Court of Appeals of Ohio, First District, Hamilton County
Jun 18, 2010
2010 Ohio 2763 (Ohio Ct. App. 2010)

Opinion

No. C-090091.

Date of Judgment Entry on Appeal: June 18, 2010.

Civil Appeal from Hamilton County Municipal Court, Trial No. 08CV-21953.

Appeal Dismissed.

The Blessing Law Firm and David S. Blessing, for Plaintiff-Appellant.

McIntosh McIntosh, PLLC, and Brian McIntosh, for Defendants-Appellees.


DECISION.


{¶ 1} Plaintiff-appellant Adam Alexander appeals from "the Judgment Entry, filed by [the Hamilton County Municipal Court] on the 9th day of January, 2009." The court, however, journalized three inconsistent entries on that day. Since the trial court failed to enter a judgment that definitively determined the claims for relief, we must dismiss Alexander's appeal.

{¶ 2} Alexander had sought to recover a security and pet deposit that his landlords, defendants-appellees MHL, Ltd., and LJF Management, Inc. ("MHL"), had failed to return after Alexander's lease had expired and after he had vacated the premises. MHL denied the allegations of Alexander's complaint and filed a counterclaim alleging that Alexander had damaged the apartment.

I. Proceedings Before the Magistrate

{¶ 3} The case was referred to a magistrate for a bench trial. On October 1, 2008, the magistrate issued a decision recommending judgment for Alexander on his claim and on MHL's counterclaim in the amount of $1,144, plus a lump-sum award of $1,000 in attorney fees. MHL filed an objection. Alexander, who had sought $2,516.75 in attorney fees, also filed an objection, claiming that the magistrate had awarded fees without considering the factors identified by the Ohio Supreme Court in Bittner v. Tri-County Toyota, Inc.

{¶ 4} On November 20, 2008, the trial court granted Alexander's objection in part. In its judgment entry, the court adopted the magistrate's $1,144 damage award but overruled the attorney-fee award.

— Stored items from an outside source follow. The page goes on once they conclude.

(* ===== verification/Typing.v ===== *)
(** * The contract between the server and its plugins

    A plugin announces by its type which of the pointers in its struct are set, and the server relies on that whenever it
    calls a plugin.  This file states the contract between the server and its plugins as a class, and proves that under it
    [main] has no undefined behaviour, whatever its arguments and its configuration file: it never goes through a
    null pointer, from reading the configuration to the cleanup.  Shipped.v has the shipped plugins as an instance. *)

From S2P Require Import Prelude CString Types Loggers Options PluginManager Config Server ServerTics Main Transcribe Replay.
From S2P Require Import RecordReplay Random Mosquitto Lifecycle Plugins Runs MainRuns Process.
Local Open Scope Z_scope.

(** What the type of a plugin promises about the pointers in its struct. *)
Record well_typed {W H} (pl : plugin W H) : Prop := {
  wt_actor : HAS_PL_TYPE pl PL_COM_ACTOR = true -> is_Some (pl_c pl);
  wt_extern : HAS_PL_TYPE pl PL_COM_EXTERN = true -> is_Some (pl_c pl);
  wt_manager : HAS_PL_TYPE pl PL_FAULT_MANAGER = true -> is_Some (pl_fm pl);
  wt_logger : HAS_PL_TYPE pl PL_LOGGER = true -> is_Some (pl_lf pl);
  wt_async c : pl_c pl = Some c -> Z.land (com_capabilities c) COM_ASYNC = COM_ASYNC -> is_Some (com_set_callback c)
}.

(** The ways not to finish other than undefined behaviour: an exception, or the bound of a loop. *)
Definition allowed (h : halt) : Prop := match h with Uncaught _ | OutOfFuel => True | _ => False end.

Section Contract.
Context {W : Type}.

Definition host_keys (h : host W) : list plugin_ptr := keys (plugins (h_pm h)).

(** The hooks of all registered plugins have been run. *)
Definition ready (Inv : list plugin_ptr -> host W -> Prop) (h : host W) : Prop := exists ps, Inv ps h /\ host_keys h ⊆ ps.

(** [m], a function of plugin [p], is defined on the state of the plugins while [p] is registered, and keeps [Inv]. *)
Definition call_ok {A} (Inv : host W -> Prop) (p : plugin_ptr) (m : prog event W A) : Prop := forall h, Inv h -> p ∈ host_keys h ->
  match m (h_world h) with Done _ w _ => Inv (Host (h_pm h) w) | Halt hl _ => allowed hl end.

(** The contract: in the hosts satisfying [Inv ps] the init functions of the libraries and the post init hooks are defined,
    [ps] being the plugins whose hooks have succeeded, and after all hooks the functions of the registered plugins are.
    [args_ok] are the arguments a library may be given; cleaning up may go wrong if [broken_end]. *)
Class PluginContract (mem : plugin_ptr -> plugin W (host W)) (dlmopen : cstr -> option Z) (dlsym : Z -> cstr -> option Z)
    (init_at : Z -> list cstr -> prog event (host W) Z) (args_ok : cstr -> list cstr -> Prop)
    (broken_end : Prop) (Inv : list plugin_ptr -> host W -> Prop) : Prop := {
  pc_struct ps h p : Inv ps h -> p ∈ host_keys h -> well_typed (mem p);
  pc_same ps h h' : host_keys h' = host_keys h -> h_world h' = h_world h -> Inv ps h -> Inv ps h';
  pc_grows f argv h z h' t : init_at f argv h = Done z h' t -> host_keys h ⊆ host_keys h';
  pc_init file a f argv h : dlmopen file = Some a -> dlsym a (str "init") = Some f -> args_ok file argv -> Inv [] h ->
    match init_at f argv h with Done rc h' _ => rc = 0 -> Inv [] h' | Halt hl _ => allowed hl end;
  pc_post ps p hook h : pl_post_init (mem p) = Some hook -> Inv ps h -> p ∈ host_keys h ->
    match hook h with Done rc h' _ => host_keys h' = host_keys h /\ (rc = 0 -> Inv (p :: ps) h') | Halt hl _ => allowed hl end;
  pc_no_post ps p h : pl_post_init (mem p) = None -> Inv ps h -> Inv (p :: ps) h;
  pc_cleanup h : ready Inv h -> match PluginManager.cleanup mem h with Done _ _ _ => True | Halt hl _ => allowed hl \/ hl = Undefined /\ broken_end end;
  pc_manager p fm : pl_fm (mem p) = Some fm ->
    call_ok (ready Inv) p (fm_get_nodes fm) /\ call_ok (ready Inv) p (fm_tic fm) /\ call_ok (ready Inv) p (fm_get_fail fm);
  pc_com p c : pl_c (mem p) = Some c ->
    (forall n k v, call_ok (ready Inv) p (com_notify_fail c n k v)) /\ (forall m, call_ok (ready Inv) p (com_notify_extern c m)) /\
    forall f, com_set_callback c = Some f -> call_ok (ready Inv) p (f cb_server)
}.

End Contract.

(** What the lines of a configuration file ask for if they name libraries: the names and the arguments. *)
Definition line_request (line : cstr) : option (cstr * list cstr) :=
  match next_word line with
  | (Some token, rest) => Some (c_str token, map c_str (words (S (length rest)) rest))
  | (None, _) => None
  end.
Definition library_requests (text : cstr) : list (cstr * list cstr) := omap line_request (cpp_lines text).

The court referred the matter back to the magistrate for application of the Bittner analysis.

{¶ 5} On December 12, 2008, the magistrate issued a second decision in which he recommended an $875 attorney-fee award to Alexander. Alexander filed objections to this second magistrate's decision.

II. The Trial Court's Three January 9 Entries

{¶ 6} On January 9, 2009, the trial court overruled Alexander's objections. The court used a form entry captioned "Judgment Entry." It checked a box entitled "The objections to the Magistrate's decision are overruled." This was the sole indication on the form entry of the trial court's actions.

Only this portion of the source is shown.